Bergedorf. Auf drei Flächen wird hier in Bergedorf aktuell Kunst angeboten. Um das Angebot zu halten, werden Ideen gesammelt. Was geplant ist.

Klein, aber bunt und quirlig: Bergedorf hat sich zu einem lebendigen Kunst-Paradies entwickelt. Allein im Einkaufszentrum CCB sind längst nicht mehr nur Konsumgüter zu finden, gleich drei künstlerische Orte bietet das CCB-Management: Bis Ende November will das Künstler-Kollektiv „going public“ seine Werke in der ehemaligen Budni-Filiale im Fachmarktzentrum zeigen.

Dazu kommt seit Oktober die poppige Kreativschmiede „Königskinder“ von Aysche Brockmann, die im ersten Stock Kindern von Migranten die Möglichkeit gibt, ihre Talente zu erproben – für kleines Geld bietet sie Malunterricht an. Und nur wenige Meter weiter gibt es das Offene Atelier Bergedorf, das Anke Noppen seit einem Jahr ehrenamtlich betreibt und alle ein bis zwei Wochen die Werke neuer Künstler aus der Region ausstellt. Alle drei Projekte indes haben die Sorge, dass die weitere Finanzierung ausbleibt und sie Ende 2022 aufhören müssen.
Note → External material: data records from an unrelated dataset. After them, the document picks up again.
(** The operation row a transition writes. *)
Definition transition_row (current : StoredOperation) (change : Transition) (row : OpRow) : OpRow :=
  {| or_plan_id := or_plan_id row;
     or_stage := stage_storage_value (t_next change);
     or_before_digest := or_before_digest row;
     or_after_digest := default (o_after_digest current) (t_after_digest change);
     or_rollback_result := match t_rollback_result change with
                           | Some r => Some r
                           | None => o_rollback_result current
                           end;
     or_snapshot_relative_path := or_snapshot_relative_path row;
     or_snapshot_digest := or_snapshot_digest row;
     or_created_at_ms := or_created_at_ms row;
     or_updated_at_ms := t_now_ms change |}.

(** A transition in one equation: guards, then the final tables. *)
Lemma transition_tx_ok id change diagnostics command db db' :
  db_inv db -> transition_tx id change diagnostics command db = Ok (tt, db') ->
  exists current row s db1 diag cmd,
    load_operation_from db id = Ok current /\ o_stage current ∈ t_expected change /\
    (is_some diagnostics = true -> is_managed_config (o_plan current) = true) /\
    operations db !! id = Some row /\
    append_event (set_operations (insert id (transition_row current change row)) db)
      {| ei_operation_id := id; ei_plan_id := p_plan_id (o_plan current);
         ei_stage := t_next change; ei_result_code := t_result_code change;
         ei_recorded_at_ms := t_now_ms change; ei_evidence_digest := t_evidence_digest change |}
    = Ok (s, db1) /\
    diag = match diagnostics with
           | Some d => <[s := diag_row d]> (managed_config_diagnostics db1)
           | None => managed_config_diagnostics db1
           end /\
    cmd = match command with
          | Some json => <[s := json]> (command_evidence db1)
          | None => command_evidence db1
          end /\
    db' = mark_checkpoint_if_needed
            (set_locks (locks_after id (is_terminal (t_next change)))
               (set_commands (fun _ => cmd) (set_diagnostics (fun _ => diag) db1)))
            s (is_terminal (t_next change)).
Proof.
  intros (Hlog & Hr & Hag) Htx. unfold transition_tx in Htx.
  destruct (load_operation_from db id) as [current|] eqn:Hcur; [|done].
  destruct (load_operation_from_inv _ _ _ Hr Hcur) as (row & Hrow & _).
  destruct (_ && _) eqn:Hdm; [done|]. destruct (negb (bool_decide _)) eqn:Hex; [done|]. bool_prop.
  assert (set_operations (alter (transition_row current change) id) db
          = set_operations (insert id (transition_row current change row)) db) as Halter.
  { unfold set_operations. f_equal. apply map_eq. intros k.
    destruct (decide (k = id)) as [->|Hn].
    - by rewrite lookup_alter_eq, Hrow, lookup_insert_eq.
    - by rewrite lookup_alter_ne, lookup_insert_ne by done. }
  change (set_operations (alter _ id) db) with
    (set_operations (alter (transition_row current change) id) db) in Htx. rewrite Halter in Htx.
  destruct (append_event _ _) as [[s db1]|] eqn:Ha; [|done].
  exists current, row, s, db1. eexists _, _.
  split_and!; try done.
  - destruct diagnostics; simpl in *; [|done]. by destruct (is_managed_config _).
  - unfold ok_or in Htx. destruct diagnostics as [d|].
    + destruct (insert_row s _ (managed_config_diagnostics _)) as [diag|] eqn:Hd; [|done].
      apply insert_row_Some in Hd as [_ ->]. db_simpl in Htx. destruct command as [json|].
      * destruct (insert_row s _ (command_evidence _)) as [cmd|] eqn:Hc; [|done].
        apply insert_row_Some in Hc as [_ ->]. injection Htx as <-. by destruct (is_terminal _), db1.
      * injection Htx as <-. by destruct (is_terminal _), db1.
    + destruct command as [json|].
      * destruct (insert_row s _ (command_evidence _)) as [cmd|] eqn:Hc; [|done].
        apply insert_row_Some in Hc as [_ ->]. injection Htx as <-. by destruct (is_terminal _), db1.
      * injection Htx as <-. by destruct (is_terminal _), db1.
Qed.
Lemma validate_file_ok st f missing :
  file_ok st f -> (missing = false -> is_some f = true) ->
  validate_private_file f (st_enforce_root_ownership st) missing = Ok tt.
Proof.
  intros Hf Hm. destruct f as [m|]; [destruct Hf; by apply validate_private_ok|].
  destruct missing; [done|]. by specialize (Hm eq_refl).
Qed.

Lemma validate_all_ok st fs missing :
  Forall (file_ok st) fs -> (missing = false -> forall f, f ∈ fs -> is_some f = true) ->
  validate_all st missing fs = Ok tt.
Proof.
  intros Hfs Hm. induction Hfs as [|f fs Hf Hfs IH]; [done|]. simpl.
  rewrite validate_file_ok; [apply IH|done|]; intros Hmiss; [|apply Hm; [done|left]].
  intros f' Hf'. apply Hm; [done|by right].
Qed.

Lemma checkpoint_file_ok st : store_inv st -> file_ok st (fst <$> st_checkpoint st).
Proof.
  intros [_ _ _ (n & Hn & _)]. unfold checkpoint_covers in Hn.
  destruct (st_checkpoint st) as [[m b]|]; simpl; [|done].
  destruct Hn as (c & (Hm & Hu & _) & _). by split.
Qed.

Lemma own_dir_ok st : store_inv st -> owned st (st_euid st).
Proof. intros Hinv He. by apply (si_owner _ Hinv). Qed.

Lemma prepare_state_ok st :
  store_inv st -> healthy st ->
  exists parent, prepare_state st = (Ok tt, set_files (Some parent) (st_database_file st) st).
Proof.
  intros Hinv Hh. pose proof Hh as [Hio _ Hpar Hdb Hsc _]. unfold prepare_state.
  assert (exists parent, (match st_parent st with
         | None => if st_io_ok st then Some (own_dir st) else None
         | Some m => if dm_resolves m then Some m else None
         end) = Some parent /\ dm_is_dir parent = true /\ dm_is_symlink parent = false /\
         owned st (dm_uid parent)) as (parent & -> & Hd & Hs & Hu).
  { destruct (st_parent st) as [m|].
    - destruct Hpar as (-> & ? & ? & ?). by eauto.
    - rewrite Hio. eexists. split_and!; [done|done|done|]. by apply own_dir_ok. }
  exists parent. rewrite Hd, Hs. simpl. unfold owned in Hu.
  rewrite (validate_file_ok st (st_database_file st)), (validate_file_ok st (fst <$> st_checkpoint st))
    by (done || by apply checkpoint_file_ok).
  rewrite (validate_all_ok (set_files (Some parent) (st_database_file st) st)) by done.
  rewrite Hio. destruct (st_enforce_root_ownership st); simpl; by rewrite ?Hu.
Qed.
Lemma reachable0 : reachable store0.
Proof. exists store0. split; [apply fresh0|apply rtc_refl]. Defined.
Lemma planned_reachable : reachable planned.
Proof. exact (reachable_step _ _ reachable0 planned_steps). Defined.
Lemma approved_reachable : reachable approved.
Proof. exact (reachable_step _ _ planned_reachable approved_steps). Defined.
Lemma applying_reachable : reachable applying.
Proof. exact (reachable_step _ _ approved_reachable applying_steps). Defined.
Lemma finished_reachable : reachable finished.
Proof. exact (reachable_step _ _ applying_reachable finished_steps). Defined.

(** The values the runs return. *)
Definition value {A} (d : A) (r : oresult A) : A := match r with Ok a => a | Err _ => d end.
Definition no_operation : StoredOperation := begin_op "" plan.
Definition operation (st : Store) : StoredOperation :=
  value no_operation (load_operation_from (st_db st) "op_1").
End Demo.

Module LedgerWitness.
Import Demo.

(** The last transition committed, its checkpoint write failed, the machine
    came back. *)
Definition crashed : Store := set_io true (finish (set_io false applying)).2.

Lemma crashed_reachable : reachable crashed.
Proof.
  eapply reachable_step; [exact applying_reachable|].
  eapply rtc_l; [apply (set_io_step false)|]. eapply rtc_r; [|apply (set_io_step true)].
  apply steps_transition. intros s ->%list_elem_of_singleton. done.
Defined.

Lemma crashed_healthy : healthy crashed.
Proof.
  split; try (vm_compute; reflexivity); try (vm_compute; exact I).
  - vm_compute. repeat constructor.
  - split; [vm_compute; split; discriminate|vm_compute; reflexivity].
Defined.

Lemma open_after_any_crash_witness :
  pending (st_db crashed) = Some 4 /\ st_checkpoint crashed = None /\
  exists st', open crashed = (Ok tt, st') /\ store_inv st' /\ pending (st_db st') = None /\
    ledger_events (st_db st') = ledger_events (st_db crashed).
Proof.
  split; [vm_compute; reflexivity|]. split; [vm_compute; reflexivity|].
  apply (open_after_any_crash crashed crashed_reachable crashed_healthy). vm_compute. reflexivity.
Defined.

Lemma checkpoint_pins_history_witness :
  let bytes := to_json {| cp_schema_version := 1; cp_sequence := 4;
                          cp_event_digest := default ""%string (digest_at (ledger_events (st_db finished)) 4) |} in
  take 4 (ledger_events (st_db finished)) = take 4 (ledger_events (st_db finished)) \/
  clashing (take 4 (ledger_events (st_db finished))) (take 4 (ledger_events (st_db finished))).
Proof.
  intros bytes.
  apply (checkpoint_pins_history finished finished (own_file finished) (own_file finished) bytes
    {| cp_schema_version := 1; cp_sequence := 4;
       cp_event_digest := default ""%string (digest_at (ledger_events (st_db finished)) 4) |});
    vm_compute; reflexivity.
Defined.

Lemma active_operations_exclusive_witness : "op_1"%string = "op_1"%string.
Proof.
  apply (active_operations_exclusive applying "op_1" "op_1" (operation applying) (operation applying)
    applying_reachable); try (vm_compute; reflexivity).
  left. reflexivity.
Defined.

Lemma begin_operation_guards_witness :
  exists p, load_plan_from (st_db planned) "plan_1" = Ok p /\
    p_plan_hash p = GENESIS_DIGEST /\ p_idempotency_key p = "key-0000-0000-0001"%string /\
    p_actor p = actor /\ 1100 < p_expires_at_ms p /\ o_plan (operation approved) = p /\
    ((approved = planned /\
      load_operation_from (st_db planned) (o_operation_id (operation approved)) = Ok (operation approved)) \/
     (operations (st_db planned) !! "op_1" = None /\ operation approved = begin_op "op_1" p /\
      lr_operation_id <$> resource_locks (st_db approved) !! p_resource_key p = Some "op_1")).
Proof.
  apply (begin_operation_guards planned "op_1" "plan_1" GENESIS_DIGEST "key-0000-0000-0001" actor 1100).
  - exact planned_reachable.
  - vm_compute. reflexivity.
Defined.

Lemma approval_idempotent_witness :
  o_operation_id (operation applying) = o_operation_id (operation approved) /\ applying = applying.
Proof.
  apply (approval_idempotent planned "op_1" "op_2" "plan_1" GENESIS_DIGEST "key-0000-0000-0001" actor
    1100 1100 (operation approved) approved applying (operation applying) applying planned_reachable).
  - discriminate.
  - discriminate.
  - vm_compute. reflexivity.
  - exact applying_steps.
  - vm_compute. reflexivity.
Defined.

Lemma planning_idempotent_witness :
  create_or_reuse_plan plan approved =
  (if bool_decide (p_request_digest plan = p_request_digest plan) then Ok plan
   else Err (ERejected "idempotency_conflict"), approved).
Proof.
  apply (planning_idempotent store0 plan plan plan planned approved reachable0 plan_is_ok).
  - vm_compute. reflexivity.
  - exact approved_steps.
  - reflexivity.
Defined.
Leerstände in Bergedorf bieten Raum für eine kreative Zwischennutzung

Etwa 90 Prozent der Kosten konnten bislang über das Förderprogramm „Frei-Fläche: Raum für kreative Zwischennutzung“ gedeckt werden. Und die Hoffnung besteht, dass die Hamburger Kreativgesellschaft erneut mit der Stadt verhandelt, Restmittel einsetzt und/oder das Programm verlängert wird. Denn woher sonst sollen weiterhin 2800 Euro an Nebenkosten bezahlt werden? Die lassen sich auch kaum senken, müssen sich doch alle im CCB an Energie- und Reinigungskosten, Rolltreppenwartung und dem Überwachungsdienst beteiligen.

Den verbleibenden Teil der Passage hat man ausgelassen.